This paper reviews the evidence linking different types of livestock production systems to the emergence of new infectious diseases. It concludes that there is not currently enough evidence to show whether extensive or intensive systems would better protect against future pandemics. Both systems present different types of risk: low-yield farms generally have a higher risk of interspecies contact, but tend to keep more diverse livestock at lower stocking densities; while high-yield farms have a lower risk of livestock picking up a disease in the first place as the animals are often kept indoors, but the risk of any disease being spread is higher because of greater stocking densities, lower livestock diversity and sometimes poorer health and welfare.
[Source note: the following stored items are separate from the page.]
(* ===== verification/SegmentRoundtrip.v ===== *)
(** * Segment files read back

    The file the segment writer produces from an open segment is accepted by the
    reader and gives back every bundle the segment accepted: the decoders of the
    streams, the stream directory, the manifest, the footer, and the cache of
    decoders. *)
From S2P Require Import Prelude Bytes Files WalFormat Arrow ArrowModel SegmentTypes Dictionaries OpenSegment SegmentFile.
Export SegmentFile.

Local Open Scope Z_scope.
Local Open Scope outcome_scope.

Module SegmentRoundtrip.

(** ** Regions of a file *)

Lemma slice_with_length_app pre bytes post :
  slice_with_length (zlen pre) (zlen bytes) (pre ++ bytes ++ post) = bytes.
Proof.
  unfold slice_with_length, slice, zlen. rewrite Nat2Z.id, <-Nat2Z.inj_add, Nat2Z.id.
  rewrite drop_app_length. replace (length pre + length bytes - length pre)%nat with (length bytes) by lia.
  by rewrite take_app_length.
Qed.

(** [bytes] lie at an offset of a file. *)
Definition region (file : list Z) (offset : Z) (bytes : list Z) : Prop :=
  ∃ pre post, file = pre ++ bytes ++ post ∧ offset = zlen pre.

Lemma region_slice file offset bytes :
  region file offset bytes → slice_with_length offset (zlen bytes) file = bytes.
Proof. intros (pre & post & -> & ->). apply slice_with_length_app. Qed.

Lemma region_app file offset bytes more : region file offset bytes → region (file ++ more) offset bytes.
Proof. intros (pre & post & -> & ->). exists pre, (post ++ more). by rewrite !app_assoc. Qed.

Lemma region_bound file offset bytes : region file offset bytes → 0 ≤ offset ∧ offset + zlen bytes ≤ zlen file.
Proof.
  intros (pre & post & -> & ->). rewrite !zlen_app.
  pose proof (zlen_nonneg pre). pose proof (zlen_nonneg post). lia.
Qed.

Lemma region_valid file offset bytes :
  region file offset bytes → zlen file ≤ u64_max → validate_region (zlen file) offset (zlen bytes) = Return tt.
Proof.
  intros Hr%region_bound Hf. unfold validate_region.
  rewrite require_true by (apply Z.leb_le; lia). cbn [outcome_bind]. apply require_true, Z.leb_le. lia.
Qed.

(** ** IPC streams *)

Section ipc.
Context `{HL : ArrowLaws}.

Lemma checked_block_ok bytes k :
  zlen bytes ≤ u64_max → block_in bytes k → checked_block (zlen bytes) k = Return (block_offset k, block_len k).
Proof.
  intros Hb (Ho & Hm & Hl & Hend). unfold checked_block, as_usize, block_len in *. unfold u64_max, usize_max in *.
  rewrite !Z.mod_small by lia. unfold u64_max.
  rewrite !require_true by (apply Z.leb_le; lia). done.
Qed.

Lemma decode_dictionaries_ok bytes l : zlen bytes ≤ u64_max → Forall (block_in bytes) l → ∀ d d',
  read_dictionaries d l bytes = Some d' → decode_dictionaries d l bytes = Return d'.
Proof.
  intros Hb. induction 1 as [|k l Hk _ IH]; intros d d'; simpl; [by intros [= ->]|].
  rewrite checked_block_ok by done. cbn [outcome_bind]. intros (d1 & Hd1 & Hrest)%bind_Some.
  unfold slice_with_length. unfold block_data in Hd1. rewrite Hd1. cbn [of_arrow outcome_bind]. by apply IH.
Qed.

(** A decoder gives back the batches of a stream. *)
Record decodes (d : StreamDecoder) (l : list RecordBatch) : Prop := {
  decodes_count : length (decoder_batches d) = length l;
  decodes_batch i b :
    l !! i = Some b → ∃ b', get_batch d (Z.of_nat i) = Return b' ∧ same_batch b b' ∧ batch_valid b';
}.
#[global] Instance retains_preorder : PreOrder retains.
Proof.
  split.
  - intros e. split; try done; [|by left]. exists (budget (wal_writer e)). by destruct (wal_writer e).
  - intros e1 e2 e3 [C1 [b1 W1] D1 O1 S1 N1 G1 F1 Q1 T1 R1 P1] [C2 [b2 W2] D2 O2 S2 N2 G2 F2 Q2 T2 R2 P2].
    split; try congruence.
    + exists b2. rewrite W2, W1. by destruct (wal_writer e1).
    + transitivity (segments (segment_store e2)); done.
    + transitivity (files (segment_store e2)); done.
    + intros seq [Hq|[x Hf]]%Q2; [by apply Q1|]. right. exists x. by eapply lookup_weaken.
    + auto.
    + intros Hr. destruct (R1 Hr) as [Hr2 Hs1]. destruct (R2 Hr2) as [Hr3 Hs2]. split; [done|].
      intros counts. etrans; [apply Hs1|apply Hs2].
    + intros Hr seq Hn Hs. destruct (R1 Hr) as [Hr2 _]. destruct (R2 Hr2) as [_ Hs2]. apply P2; [done..|]. apply P1; [done| |done].
      destruct (reg_subsumed_needed _ _ _ seq (Hs2 (λ _, None)) Hn) as [|[]]; done.
Qed.

(** Counters do not matter. *)
Lemma retains_options e e' : retains e e' → options (wal_writer e') = options (wal_writer e).
Proof. intros Hr. destruct (ret_writer _ _ Hr) as [b ->]. by destruct (wal_writer e). Qed.

Lemma retains_same e e' :
  config e' = config e → wal_writer e' = wal_writer e → wal_dir e' = wal_dir e → open_segment e' = open_segment e →
  segment_cursor e' = segment_cursor e → next_segment_seq e' = next_segment_seq e → segment_store e' = segment_store e →
  registry e' = registry e → retains e e'.
Proof.
  intros HC HW HD HO HS HN HT HR. split; rewrite ?HT, ?HR; try done; [|by left].
  exists (budget (wal_writer e)). rewrite HW. by destruct (wal_writer e).
Qed.

Lemma retains_registry e r :
  (reg_ok (registry e) → reg_ok r ∧ ∀ counts, reg_subsumed counts (registry e) r) → retains e (e <| registry := r |>).
Proof.
  intros Hr. destruct e as [? ? w]. split; try done; [|by left]. exists (budget w). by destruct w.
Qed.

(** ** Deletions *)

Lemma delete_segment_segments rm now seq s : segments (delete_segment rm now seq s).1.1 = delete seq (segments s.1).
Proof.
  destruct s as [st b]. unfold delete_segment. cbn [files set_segments]. by destruct (files st !! seq), rm.
Qed.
It has been argued that intensive livestock farming increases the risk of pandemics of zoonotic origin because of long-distance livestock movements, high livestock densities, poor animal health and welfare, low disease resistance and low genetic diversity. However, data on many of these factors are limited, and analyses to date typically ignore how land use affects emerging infectious disease (EID) risks, and how these risks might vary across systems with different yields (production per unit area). Extensive, lower yielding practices typically involve larger livestock populations, poorer biosecurity, more workers and more area under farming, resulting in different, but not necessarily lower, EID risks than higher yielding systems producing the same amount of food. To move this discussion forward, we review the evidence for each of the factors that potentially link livestock production practices to EID risk. We explore how each factor might vary with yield and consider how overall risks might differ across a mix of production systems chosen to reflect in broad terms the current livestock sector at a global level and in hypothetical low- and high-yield systems matched by overall level of production. We identify significant knowledge gaps for all potential risk factors and argue these shortfalls in understanding mean we cannot currently determine whether lower or higher yielding systems would better limit the risk of future pandemics.
Bartlett, H., Holmes, M.A., Petrovan, S.O., Williams, D.R., Wood, J.L. and Balmford, A., 2022. Understanding the relative risks of zoonosis emergence under contrasting approaches to meeting livestock product demand. Royal Society Open Science, 9(6), p.211573.